-- TASK OBJECTIVE --
Output exactly the lines from the one with "(** Break a" through the last line of the data below, both included, and nothing more.
===
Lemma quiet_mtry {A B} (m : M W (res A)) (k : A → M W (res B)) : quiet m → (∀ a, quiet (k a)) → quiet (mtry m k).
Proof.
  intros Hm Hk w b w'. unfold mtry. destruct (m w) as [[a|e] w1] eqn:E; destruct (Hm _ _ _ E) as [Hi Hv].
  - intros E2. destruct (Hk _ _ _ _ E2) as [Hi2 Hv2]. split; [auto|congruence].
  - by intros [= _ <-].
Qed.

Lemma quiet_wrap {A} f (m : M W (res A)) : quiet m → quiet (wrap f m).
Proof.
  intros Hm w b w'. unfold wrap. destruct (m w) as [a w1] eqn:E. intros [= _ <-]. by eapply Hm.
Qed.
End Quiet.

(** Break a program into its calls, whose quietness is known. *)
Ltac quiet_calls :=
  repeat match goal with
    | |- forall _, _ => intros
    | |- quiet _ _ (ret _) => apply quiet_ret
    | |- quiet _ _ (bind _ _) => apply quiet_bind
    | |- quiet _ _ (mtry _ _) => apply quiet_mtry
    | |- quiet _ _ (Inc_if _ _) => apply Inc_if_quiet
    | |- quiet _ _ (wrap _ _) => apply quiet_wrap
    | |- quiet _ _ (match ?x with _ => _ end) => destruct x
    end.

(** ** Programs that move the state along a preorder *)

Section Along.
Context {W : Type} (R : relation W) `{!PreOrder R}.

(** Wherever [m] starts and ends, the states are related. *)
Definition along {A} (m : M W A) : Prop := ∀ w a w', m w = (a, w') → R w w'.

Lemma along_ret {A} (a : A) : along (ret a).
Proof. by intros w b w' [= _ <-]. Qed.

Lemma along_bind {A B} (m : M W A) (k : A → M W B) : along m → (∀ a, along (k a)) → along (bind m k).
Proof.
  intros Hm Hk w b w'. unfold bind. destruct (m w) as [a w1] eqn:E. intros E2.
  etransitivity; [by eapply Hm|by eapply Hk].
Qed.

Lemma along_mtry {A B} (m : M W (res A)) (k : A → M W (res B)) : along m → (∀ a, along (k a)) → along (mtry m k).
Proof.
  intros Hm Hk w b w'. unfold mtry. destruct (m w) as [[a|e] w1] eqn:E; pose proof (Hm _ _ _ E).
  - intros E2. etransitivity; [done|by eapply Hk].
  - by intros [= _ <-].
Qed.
===
-- ANSWER SPACE --
(** Break a program into its calls, whose quietness is known. *)
Ltac quiet_calls :=
  repeat match goal with
    | |- forall _, _ => intros
    | |- quiet _ _ (ret _) => apply quiet_ret
    | |- quiet _ _ (bind _ _) => apply quiet_bind
    | |- quiet _ _ (mtry _ _) => apply quiet_mtry
    | |- quiet _ _ (Inc_if _ _) => apply Inc_if_quiet
    | |- quiet _ _ (wrap _ _) => apply quiet_wrap
    | |- quiet _ _ (match ?x with _ => _ end) => destruct x
    end.

(** ** Programs that move the state along a preorder *)

Section Along.
Context {W : Type} (R : relation W) `{!PreOrder R}.

(** Wherever [m] starts and ends, the states are related. *)
Definition along {A} (m : M W A) : Prop := ∀ w a w', m w = (a, w') → R w w'.

Lemma along_ret {A} (a : A) : along (ret a).
Proof. by intros w b w' [= _ <-]. Qed.

Lemma along_bind {A B} (m : M W A) (k : A → M W B) : along m → (∀ a, along (k a)) → along (bind m k).
Proof.
  intros Hm Hk w b w'. unfold bind. destruct (m w) as [a w1] eqn:E. intros E2.
  etransitivity; [by eapply Hm|by eapply Hk].
Qed.

Lemma along_mtry {A B} (m : M W (res A)) (k : A → M W (res B)) : along m → (∀ a, along (k a)) → along (mtry m k).
Proof.
  intros Hm Hk w b w'. unfold mtry. destruct (m w) as [[a|e] w1] eqn:E; pose proof (Hm _ _ _ E).
  - intros E2. etransitivity; [done|by eapply Hk].
  - by intros [= _ <-].
Qed.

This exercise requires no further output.